The Neiswanger Institute for Bioethics at Loyola University

Also from AJOB: Face Transplants Back in the News

In the wake of the announcements by surgeons at the University of Louisville (in the pages of The American Journal of Bioethics) that they planned to conduct a face transplant and hold it to be ethical to do so, and subsequent announcements to the effect that Cleveland Clinic was going ahead with the same procedure, there is lots of new coverage of progress on face transplantation and the associated ethical issues. In fact hundreds of papers around the world are playing pun games with face transplantation (Face/off, Facing the Impossible, Faced with Ethical Issues, Faces of Death). An example is the Marilynn Marchione AP story that has run three hundred times at last count, seen here in the Seattle Times:
CLEVELAND — In the next few weeks, five men and seven women will secretly visit the Cleveland Clinic to interview for the chance to have a radical operation that has never been tried anywhere in the world.

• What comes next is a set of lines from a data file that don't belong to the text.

(** A step's footprint is what its calls declare: a name is touched exactly when
    some construct reachable from the step's calls declares it, through any cycle,
    and the concepts are listed once each in order. *)
Theorem UnionFootprint_exact (reg : Registry) (names : list gostring) :
  let out := UnionFootprint names reg in
  (forall e, has out e <-> e <> WritesConcept [] /\
     exists r m, r ∈ names /\ rtc (calls reg) r m /\ has (declared reg m) e)
  /\ StronglySorted (fun a b => str_ltb a b = true) (Concepts out).
Proof. apply UnionFootprint_cases. Qed.

(** The writes of a set of names are the mutations they reach: every write
    reported is one, with a chain of calls from a name as its path; every mutation a
    name reaches is reported for that name; and the list is strictly ordered. *)
Theorem UnionWrites_exact (reg : Registry) (names : list gostring) :
  let out := UnionWrites names reg in
  (forall w, w ∈ out -> exists root, root ∈ names /\ write_of reg root w)
  /\ (forall root m t, root ∈ names -> rtc (calls reg) root m -> reg !! m = Some t -> writes t ->
        exists w, w ∈ out /\ w_Mutation w = m /\ exists path, leads reg (eq root) path m /\ w_Path w = path ++ [m])
  /\ StronglySorted (fun a b => writeLess a b = true) out.
Proof.
  intros out. unfold out, UnionWrites. destruct (fold_writes reg names []) as (Hs & _ & Hc).
  set (all := fold_left _ names []) in *.
  destruct (sort_stable_spec write_sign (fun _ => True) (fun x y _ _ => write_sign_anti x y)
    (fun x y z _ _ _ => write_sign_trans x y z) all) as (Hp & Hsorted & _); [by apply Forall_true|].
  rewrite (sort_stable_ext _ writeLess) in Hp, Hsorted by (intros; symmetry; apply writeLess_sign).
  destruct (dedupe_spec _ None Hsorted) as (Hsub & Hst & _ & Hall); [by apply Forall_true|].
  split; [|split; [|done]].
  - intros w Hw. assert (Hw2 : w ∈ all) by (rewrite <- Hp; by eapply elem_of_sublist). clear Hw. rename Hw2 into Hw. apply Hs in Hw as [[]%not_elem_of_nil|?]. done.
  - intros root m t Hr Hm Ht Hwt. destruct (Hc root m t Hr Hm Ht Hwt) as (w & Hw & (path & t' & Hl & _ & _ & Heq) & <-).
    destruct (Hall w) as [(w' & Hw' & [Hmm Hpp]%write_sign_zero)|[]]; [by rewrite Hp|].
    exists w'. split; [done|]. split; [done|]. exists path. split; [done|]. by rewrite <- Hpp, Heq at 1.
Qed.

They will smile, raise their eyebrows, close their eyes, open their mouths. Dr. Maria Siemionow will study their cheekbones, lips and noses. She will ask what they hope to gain and what they fear.

Then she will ask, "Are you afraid that you will look like another person?"

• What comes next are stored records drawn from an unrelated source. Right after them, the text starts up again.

(* ===== verification/Ladder.v ===== *)
(** The certification ladder of a learned procedure: component/work/ladder.go, the
    gate onto it (verdict.go) and the serving decision that reads it (replay.go).

    [Advance] takes the stored state and one event and answers the next state.  A
    reason a person reads is a constructor of [reason] with the numbers it names.
    Counters are unbounded: each rises by one per event.  An instant is its
    nanoseconds since 1970, and the zero time is the first of January of year 1. *)

From S2P Require Import Prelude GoText Strconv Numbers ExprNumbers Times Sha256.

(** ** Rungs, policies and states *)

Inductive Rung : Type :=
| RungNone | RungCandidate | RungShadow | RungCanary | RungTrusted | RungRetired
| RungOther (s : gostring).  (* a stored value this build does not know *)

#[export] Instance Rung_eq_dec : EqDecision Rung.
Proof. solve_decision. Defined.

Definition ParseRung (s : gostring) : Rung * bool :=
  if s =s [] then (RungNone, true)
  else if s =s go "candidate" then (RungCandidate, true)
  else if s =s go "shadow" then (RungShadow, true)
  else if s =s go "canary" then (RungCanary, true)
  else if s =s go "trusted" then (RungTrusted, true)
  else if s =s go "retired" then (RungRetired, true)
  else (RungNone, false).

Definition onLadder (r : Rung) : bool :=
  match r with
  | RungCandidate | RungShadow | RungCanary | RungTrusted | RungRetired => true
  | RungNone | RungOther _ => false
  end.

Record LadderPolicy := mkPolicy {
  p_ShadowMatches : Z;
  p_DistinctBindings : Z;
  p_CanaryMatches : Z;
  p_FailuresToDemote : Z;
  p_InsufficientToDemote : Z;
  p_RetireAfterDays : Z
}.

Definition DefaultLadderPolicy : LadderPolicy := mkPolicy 5 2 5 2 1 30.

Definition positive_or (default n : Z) : Z := if n <=? 0 then default else n.

(** LadderPolicy.Normalize *)
Definition Normalize (p : LadderPolicy) : LadderPolicy :=
  let d := DefaultLadderPolicy in
  mkPolicy (positive_or (p_ShadowMatches d) (p_ShadowMatches p))
    (positive_or (p_DistinctBindings d) (p_DistinctBindings p))
    (positive_or (p_CanaryMatches d) (p_CanaryMatches p))
    (positive_or (p_FailuresToDemote d) (p_FailuresToDemote p))
    (positive_or (p_InsufficientToDemote d) (p_InsufficientToDemote p))
    (positive_or (p_RetireAfterDays d) (p_RetireAfterDays p)).

Definition minBindingsKept : Z := 8.

Record LadderState := mkLadder {
  l_Rung : Rung;
  l_ShadowMatches : Z;
  l_CanaryMatches : Z;
  l_DistinctBindings : gmap gostring (list gostring);
  l_Failures : Z;
  l_Insufficient : Z;
  l_PromotionApprovalId : gostring;
  l_LastReplayAt : Z
}.

Inductive LadderEventKind : Type :=
| EventShadowCompared | EventPromotionDecided | EventReplayed | EventStartRefused | EventSweep
| EventOther (s : gostring).

Record LadderEvent := mkEvent {
  e_Kind : LadderEventKind;
  e_At : Z;
  e_Match : bool;
  e_Approved : bool;
  e_Bindings : gmap gostring gostring;
  e_FreeParameters : list gostring;
  e_Insufficient : bool;
  e_LastUsedAt : Z
}.

Inductive reason : Type :=
| RetiredIsTerminal | NotARung (r : Rung) | NotAnEvent (k : LadderEventKind)
| OnlyShadowCompared | StreakRestarts | ProposalWaiting (matches : Z) | NeedsMatches (matches needed : Z)
| NeedsBindings (matches : Z) (short : list gostring) (needed : Z)
| ProposedNoParameter (matches : Z) | Proposed (matches fewest : Z)
| OnlyShadowPromoted (r : Rung) | NothingOpen | PersonApproved | PersonDeclined
| OnlyServing | CleanTrusted | NowTrusted (matches : Z) | CleanCanary (matches needed : Z)
| DemotedInsufficient (n : Z) | DemotedFailuresDiverging (n : Z) | DemotedFailures (n : Z)
| Diverged (insufficient needed failures failuresNeeded : Z) | ReplayFailed (failures needed : Z)
| OnlyStarted | DemotedRefusals (n : Z) | StartRefused (failures needed : Z)
| SweepDemotedInsufficient (needed n : Z) | SweepDemotedFailures (needed n : Z)
| Unused (idle window : Z) | AlsoUnused (first : reason) (idle window : Z) | NothingToChange
| NoReason.

Record Transition := mkTransition {
  t_From : Rung;
  t_To : Rung;
  t_State : LadderState;
  t_Propose : bool;
  t_Demoted : bool;
  t_Retired : bool;
  t_Reason : reason
}.

(** ** Updates of a transition in place *)

Definition because (why : reason) (t : Transition) : Transition :=
  mkTransition (t_From t) (t_To t) (t_State t) (t_Propose t) (t_Demoted t) (t_Retired t) why.

Definition moved (to : Rung) (t : Transition) : Transition :=
  mkTransition (t_From t) to (t_State t) (t_Propose t) (t_Demoted t) (t_Retired t) (t_Reason t).

Definition with_state (s : LadderState) (t : Transition) : Transition :=
  mkTransition (t_From t) (t_To t) s (t_Propose t) (t_Demoted t) (t_Retired t) (t_Reason t).

Definition proposing (t : Transition) : Transition :=
  mkTransition (t_From t) (t_To t) (t_State t) true (t_Demoted t) (t_Retired t) (t_Reason t).

Definition with_rung (r : Rung) (s : LadderState) : LadderState :=
  mkLadder r (l_ShadowMatches s) (l_CanaryMatches s) (l_DistinctBindings s) (l_Failures s)
    (l_Insufficient s) (l_PromotionApprovalId s) (l_LastReplayAt s).

Definition with_approval (id : gostring) (s : LadderState) : LadderState :=
  mkLadder (l_Rung s) (l_ShadowMatches s) (l_CanaryMatches s) (l_DistinctBindings s) (l_Failures s)
    (l_Insufficient s) id (l_LastReplayAt s).

(** The shadow streak and the bindings seen in it. *)
Definition with_streak (n : Z) (b : gmap gostring (list gostring)) (s : LadderState) : LadderState :=
  mkLadder (l_Rung s) n (l_CanaryMatches s) b (l_Failures s) (l_Insufficient s)
    (l_PromotionApprovalId s) (l_LastReplayAt s).

(** The counters of real replays. *)
Definition with_counts (canary failures insufficient : Z) (s : LadderState) : LadderState :=
  mkLadder (l_Rung s) (l_ShadowMatches s) canary (l_DistinctBindings s) failures insufficient
    (l_PromotionApprovalId s) (l_LastReplayAt s).

Definition replayed_at (t : Z) (s : LadderState) : LadderState :=
  mkLadder (l_Rung s) (l_ShadowMatches s) (l_CanaryMatches s) (l_DistinctBindings s) (l_Failures s)
    (l_Insufficient s) (l_PromotionApprovalId s) t.

(** demote *)
Definition demote (why : reason) (t : Transition) : Transition :=
  let s := with_approval [] (with_counts 0 0 0 (with_streak 0 ∅ (t_State t))) in
  mkTransition (t_From t) RungShadow s (t_Propose t) true (t_Retired t) why.

(** ** Shadow *)

Definition BindingDigest (value : gostring) : gostring := go "sha256:" ++ sha256_hex value.

Definition kept (b : gmap gostring (list gostring)) (id : gostring) : list gostring :=
  match b !! id with Some l => l | None => [] end.

(** One free parameter's binding, recorded if it is new and there is room. *)
Definition record_binding (limit : Z) (bindings : gmap gostring gostring) (b : gmap gostring (list gostring))
    (id : gostring) : gmap gostring (list gostring) :=
  match bindings !! id with
  | Some value =>
      let digest := BindingDigest value in
      if (id =s []) || memS digest (kept b id) || (limit <=? Z.of_nat (length (kept b id))) then b
      else <[id := kept b id ++ [digest]]> b
  | None => b
  end.

Definition record_bindings (limit : Z) (e : LadderEvent) (b : gmap gostring (list gostring))
    : gmap gostring (list gostring) :=
  fold_left (record_binding limit (e_Bindings e)) (e_FreeParameters e) b.

(** The parameters short of [k] bindings, once each, and the fewest bindings. *)
Fixpoint short_of (k : Z) (b : gmap gostring (list gostring)) (ids : list gostring)
    (short : list gostring) (fewest : Z) : list gostring * Z :=
  match ids with
  | [] => (short, fewest)
  | id :: ids' =>
      if id =s [] then short_of k b ids' short fewest
      else
        let n := Z.of_nat (length (kept b id)) in
        short_of k b ids'
          (if (n <? k) && negb (memS id short) then short ++ [id] else short)
          (if (fewest <? 0) || (n <? fewest) then n else fewest)
  end.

Because whoever she chooses will endure the ultimate identity crisis.

Siemionow wants to attempt a face transplant...

Matthew Teffeteller, who lives south of Knoxville, Tenn., might seem like an ideal candidate. Three years ago, he was burned in a car crash that killed his pregnant wife. Despite many surgeries, his face still frightens children. Yet he wouldn't try a transplant.

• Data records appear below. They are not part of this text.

(** ** What one event does *)

(** A change of rung and counters, as far as the evidence reads them. *)
Inductive shadow_step (s : LadderState) (h : happening) (t : Transition) : Prop :=
| shadow_quiet : compared h = false -> t_Propose t = false -> l_Rung (t_State t) = RungShadow ->
    l_ShadowMatches (t_State t) = l_ShadowMatches s -> l_DistinctBindings (t_State t) = l_DistinctBindings s ->
    l_PromotionApprovalId (t_State t) = l_PromotionApprovalId s -> shadow_step s h t
| shadow_wiped : t_Propose t = false -> l_Rung (t_State t) = RungShadow -> l_ShadowMatches (t_State t) = 0 ->
    l_DistinctBindings (t_State t) = ∅ ->
    l_PromotionApprovalId (t_State t) = l_PromotionApprovalId s \/ l_PromotionApprovalId (t_State t) = [] ->
    shadow_step s h t
| shadow_matched : matching h = true -> l_Rung (t_State t) = RungShadow ->
    l_ShadowMatches (t_State t) = l_ShadowMatches s + 1 ->
    (exists limit, l_DistinctBindings (t_State t) = record_bindings limit (h_event h) (l_DistinctBindings s)) ->
    l_PromotionApprovalId (t_State t) = l_PromotionApprovalId s ->
    (t_Propose t = true ->
       let p := Normalize (h_policy h) in
       p_ShadowMatches p <= l_ShadowMatches (t_State t)
       /\ (short_of (p_DistinctBindings p) (l_DistinctBindings (t_State t)) (e_FreeParameters (h_event h)) [] (-1)).1 = []) ->
    shadow_step s h t
| shadow_approved : e_Kind (h_event h) = EventPromotionDecided -> e_Approved (h_event h) = true ->
    l_PromotionApprovalId s <> [] -> t_Propose t = false -> l_Rung (t_State t) = RungCanary ->
    l_CanaryMatches (t_State t) = 0 -> l_PromotionApprovalId (t_State t) = [] -> shadow_step s h t
| shadow_retired : t_Propose t = false -> l_Rung (t_State t) = RungRetired ->
    l_PromotionApprovalId (t_State t) = [] -> shadow_step s h t.

Inductive serving_step (s : LadderState) (h : happening) (t : Transition) : Prop :=
| serving_quiet : clean h = false -> failing h = false -> l_Rung (t_State t) = l_Rung s ->
    l_CanaryMatches (t_State t) = l_CanaryMatches s -> serving_step s h t
| serving_clean : clean h = true -> l_Rung (t_State t) = l_Rung s ->
    (l_Rung s = RungCanary -> l_CanaryMatches (t_State t) = l_CanaryMatches s + 1) -> serving_step s h t
| serving_trusted : clean h = true -> l_Rung s = RungCanary -> l_Rung (t_State t) = RungTrusted ->
    p_CanaryMatches (Normalize (h_policy h)) <= l_CanaryMatches s + 1 -> serving_step s h t
| serving_failed : failing h = true -> l_Rung (t_State t) = l_Rung s -> l_CanaryMatches (t_State t) = 0 ->
    serving_step s h t
| serving_demoted : l_Rung (t_State t) = RungShadow -> l_ShadowMatches (t_State t) = 0 ->
    l_DistinctBindings (t_State t) = ∅ -> serving_step s h t
| serving_retired : l_Rung (t_State t) = RungRetired -> serving_step s h t.

Lemma Advance_shadow s h : l_Rung s = RungShadow -> shadow_step s h (Advance s (h_event h) (h_policy h)).
Proof.
  intros Hs. destruct h as [e p r]. unfold Advance, advance_by. cbn [h_event h_policy]. rewrite Hs. cbn.
  destruct (e_Kind e) eqn:Ek.
  - unfold advanceShadowCompared. cbn. destruct (e_Match e) eqn:Em; cbn; [|by eapply shadow_wiped; [..|left]].
    destruct (short_of _ _ _ _ _) as [short fewest] eqn:Eo.
    assert (Hm : matching (Happened e p r) = true) by (unfold matching, compared; cbn; by rewrite Ek, Em).
    repeat case_match; apply shadow_matched; cbn; try done; try (by eexists); intros _;
      (split; [by apply Z.ltb_ge|]); rewrite Eo; cbn; by destruct short.
  - unfold advancePromotionDecided. cbn. destruct (l_PromotionApprovalId s =s []) eqn:Ei.
    { apply shadow_quiet; unfold compared; cbn; by rewrite ?Ek. }
    apply eqs_false in Ei. destruct (e_Approved e) eqn:Ea; cbn; [by apply shadow_approved|].
    by apply shadow_wiped; [..|right].
  - unfold advanceReplayed. cbn. apply shadow_quiet; unfold compared; cbn; by rewrite ?Ek.
  - unfold advanceStartRefused. cbn. apply shadow_quiet; unfold compared; cbn; by rewrite ?Ek.
  - unfold advanceSweep, sweep_demote. cbn. destruct (unused e (Normalize p)); cbn; [by apply shadow_retired|].
    apply shadow_quiet; unfold compared; cbn; by rewrite ?Ek.
  - apply shadow_quiet; unfold compared; cbn; by rewrite ?Ek.
Qed.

"Having somebody else's face ... that wouldn't be right. I'd be afraid something would go wrong, too. What would you do if you didn't have a face? Could you live?"

Bioethicist Carson Strong at the University of Tennessee wonders, too.

"It would leave the patient with an extensive facial wound with potentially serious physical and psychological consequences," he wrote last summer in the American Journal of Bioethics.

Consequences he just could not face.